2. Dataset Collection, Annotation, and Structure

Source Images and Supercategory Balancing

CIRCO draws from 123,403 images in the COCO 2017 unlabeled split. To maximize diversity and balance, reference images are automatically labeled via CLIP (ViT-L/14) into 12 COCO supercategories: person, animal, sports, vehicle, food, accessory, electronic, kitchenware, furniture, indoor, outdoor, appliance. Query selection is balanced so that each supercategory is approximately equally represented.

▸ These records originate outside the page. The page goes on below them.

(* ===== verification/BootSpec.v ===== *)
(** Starting the kernel: the stages of [kmain] (main.c) one by one - that each
    returns, what it leaves, and that the bytes waiting at the mouse stay as they
    are until the mouse is initialised -, and that [kmain] reaches its main loop in
    the state the theorems about tasks, system calls and files begin with. *)
From Stdlib Require Import Strings.String.
From S2P Require Import Prelude Wp Pmm PmmSpec PmmInit PageAllocator Bytes BlockDevice Vmm Interrupts InterruptsSpec Sched.
From S2P Require Import Input InputSpec Gdt CString CStringSpec Ext2 Ext2File Ports Pci Ata AtaSpec AtaInit Memory Kernel.
From S2P Require Import Syscalls SyscallBoot Stdio StdioSpec Serial Log LogSpec SysInfo Boot.
From S2P Require Import InputExamples InterruptsExamples VmmExamples SchedExamples.
Import Kernel Syscalls Boot Stdio Log Serial.

(** ** Code that leaves something alone *)

Definition spares {S T X} (f : S -> T) (m : M S X) : Prop := forall s, f (snd (m s)) = f s.

Section spares.
  Context {S T : Type} (f : S -> T).

Lemma spares_bind {X Y} (m : M S X) (k : X -> M S Y) : spares f m -> (forall x, spares f (k x)) -> spares f (m ≫= k).
Proof.
  intros Hm Hk s. specialize (Hm s). unfold mbind, m_bind. destruct (m s) as [[x| | | |] s']; cbn [snd] in *; try done.
  by rewrite Hk.
Qed.

Lemma spares_zoom {S' X} (get : S' -> S) (set : S -> S' -> S') (f' : S' -> T) (m : M S X) :
  (forall t s, f' (set t s) = f t) -> (forall s, f (get s) = f' s) -> spares f m -> spares f' (mzoom get set m).
Proof.
  intros Hset Hget Hm s. specialize (Hm (get s)). unfold mzoom. destruct (m (get s)) as [r t]. cbn in *.
  by rewrite Hset, Hm.
Qed.
End spares.

(** One rule for the command in the goal. *)
Ltac keep :=
  repeat first
    [ assumption
    | match goal with
      | |- spares _ (mbind _ _) => apply spares_bind; [|intros ?]
      | |- spares _ (match ?x with _ => _ end) => destruct x
      | |- spares _ (let '(_, _) := ?x in _) => destruct x
      end
    | progress cbv zeta
    | solve [intros ?; done] ].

Reference–Target Pairing and Captioning

For each randomly sampled reference image, the 50 nearest neighbors (by cosine similarity in the CLIP feature space, threshold < 0.92) are retrieved. Annotators either skip unsuitable references or select a visually similar but semantically describable neighbor as the primary target and then specify a “shared concept” (e.g., “dog playing outside”). The relative caption, following the template "Unlike the provided image, I want a photo of {shared concept} that...", must detail only the difference, with absolute or redundant mentions disallowed.

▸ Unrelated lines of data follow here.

(** What [upload] prints when the request has failed with [e]. *)
Definition failure_report (e : http_error) : list event :=
  if bool_decide (status e = Some 401%Z)
  then [console_error unauthorized]
  else [console_error "Upload failed"; console_log (LError (ExnHttp e))].

(** The calls [upload] makes on the request before it gives it a field,
    for the options object at [options] in state [s]. *)
Definition request_head (s : State) (options : positive) (url : string) : list event :=
  [request_post url; request_type "form"]
  ++ (if js_truthy (read_prop s options "apiKey")
      then [request_set "Authorization" (read_prop s options "apiKey")]
      else []).

(** The fields and the file of the request, and its dispatch. *)
Definition request_body (s : State) (options : positive) (zipfile : string)
    (info : RevisionInfo) : list event :=
  [request_field "sha" (sha info);
   request_field "gitlab_project" (read_prop s options "gitlabProject");
   request_attach "file" zipfile;
   request_send].

(** What [upload] prints when the request has ended, and the promise it
    returns then. *)
Definition request_report (w : World) : list event :=
  match response w with
  | http_ok body => [console_log (LBody body)]
  | http_fail e => failure_report e
  | http_pending => []
  end.

Definition request_result (w : World) : promise unit :=
  match response w with
  | http_pending => Pending
  | _ => Fulfilled ()
  end.

(** The bytes loaded between consecutive events, counted from [prev]. *)
Fixpoint deltas (prev : Z) (es : list progress_event) : list Z :=
  match es with
  | [] => []
  | e :: rest => (loaded e - prev)%Z :: deltas (loaded e) rest
  end.

(** ** Predicates on strings used in the statements *)

(** Every character of [s] satisfies [p]. *)
Fixpoint string_forallb (p : ascii → bool) (s : string) : bool :=
  match s with
  | EmptyString => true
  | String c rest => p c && string_forallb p rest
  end.

(** A character [encodeURIComponent] can produce: an unreserved one or the
    percent sign. *)
Definition uri_safe (c : ascii) : bool :=
  uri_unreserved c || bool_decide (c = "%"%char).

(** The value of a hexadecimal digit, and the byte two digits stand for. *)
Definition hex_value (c : ascii) : nat :=
  default 0%nat (fst <$> list_find (λ d, d = c) hex_digits).

Definition byte_of_hex (hi lo : ascii) : ascii :=
  ascii_of_nat (16 * hex_value hi + hex_value lo).

(** A printable ASCII character other than the space and the double
    quote. *)
Definition plain_char (c : ascii) : bool :=
  in_range "!" "~" c && negb (bool_decide (c = dquote)).

(** A line feed, which ends what git prints. *)
Definition newline : string := String "010"%char EmptyString.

Multi-Ground-Truth Annotation

Annotators use candidates retrieved by SEARLE-XL (top 100 by model, top 50 by visual proximity) to verify all COCO index images satisfying the query. This process yields, per query, on average 4.53 ground-truth images (total 4,624 ground truths from 1,020 queries). Mode ground-truth count is 2, and the maximum for any query is 21.

Example Query Structure

  • reference_image_id: 324589
  • relative_caption: "Unlike the provided image, I want a photo of one boat next to a lake."
  • shared_concept: "boat"
  • semantic_aspects: ["cardinality", "spatial_relations"]
  • ground_truth_ids: List of image IDs (Agnolucci et al., 2024)

Dataset Organization

Statistic Value
Index images ≈120,000 (COCO 2017 unlabeled)
Queries 1,020
Validation queries 220
Test queries 800
Avg. ground truths/query 4.53
Min/Max GTs per query 1 / 21
Supercategories 12 (even ~85 queries each)

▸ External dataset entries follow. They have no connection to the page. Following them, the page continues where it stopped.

Lemma be_bytes_add n z k : be_bytes n (z + k * 256 ^ Z.of_nat n) = be_bytes n z.
Proof.
  revert k. induction n as [|n IH]; intros k; [done|]. cbn [be_bytes].
  rewrite Nat2Z.inj_succ, Z.pow_succ_r by lia.
  replace (k * (256 * 256 ^ Z.of_nat n)) with (k * 256 * 256 ^ Z.of_nat n) by lia.
  rewrite IH, Z.div_add, zb_add_256 by lia. done.
Qed.

Lemma be_bytes_mod n z : be_bytes n (z mod 256 ^ Z.of_nat n) = be_bytes n z.
Proof.
  rewrite <- (be_bytes_add n (z mod _) (z / 256 ^ Z.of_nat n)). f_equal.
  pose proof (Z.div_mod z (256 ^ Z.of_nat n)). lia.
Qed.

Lemma be_bytes_be_val l : be_bytes (length l) (be_val l) = l.
Proof.
  induction l as [|b l IH]; [done|]. cbn [length be_bytes]. rewrite be_val_cons.
  pose proof (be_val_range l) as Hr. unfold zlen in *.
  rewrite Z.div_add_l, Z.div_small, Z.add_0_r, zb_bz by lia.
  rewrite Z.add_comm, be_bytes_add, IH. done.
Qed.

3. Linguistic Taxonomy and Semantic Annotation

Each query's relative caption is annotated with one or more of nine non-exclusive semantic aspects, following CIRR conventions:

  1. Cardinality: Specifies a number ("one cat")
  2. Addition: Adds objects/elements ("also includes a boat")
  3. Negation: Removes elements ("without windows")
  4. Direct Addressing: Commands action/attribute ("playing fetch")
  5. Compare / Change: Substitutes or replaces ("instead of X, show Y")
  6. Comparative Statement: Uses comparative adjectives/adverbs ("larger")
  7. Statement with Conjunction: Employs "and"/"or" ("dog and frisbee")
  8. Spatial Relations / Background: Specifies position/context ("next to", "in the background")
  9. Viewpoint: Camera/viewpoint specification ("side view")

Labels are assigned if a majority of annotators agree (>50%). Coverage statistics (comparative across CIRCO, CIRR, and FashionIQ) reveal CIRCO's relative richness in conjunction, addition, and background-related queries.

4. Evaluation Protocols and Metrics

CIRCO supports multiple ground-truth evaluation, enabling metrics that are not possible with single-target datasets. Key metrics include:

  • Recall@K: Recall@K=1Nn=1N1[kK:reln,k=1]\text{Recall@}K = \frac{1}{N} \sum_{n=1}^N \mathbb{1}[\exists k \leq K : \text{rel}_{n,k} = 1] Counts a query as correctly retrieved if any of its ground truths is found in the top K.
  • mean Average Precision at K (mAP@K):

mAP@K=1Nn=1N1min(K,Gn)k=1K(Pn(k)×reln,k)\mathrm{mAP}@K = \frac{1}{N} \sum_{n=1}^N \frac{1}{\min(K, G_n)} \sum_{k=1}^K (P_n(k)\times\text{rel}_{n,k})

where Pn(k)P_n(k) is the precision at rank k for query n and GnG_n the number of valid ground truths for query n.

Zero-shot CIR evaluation requires no training on CIRCO queries or ground truths; pre-training or use of the COCO index is permitted if no CIRCO triplets are used.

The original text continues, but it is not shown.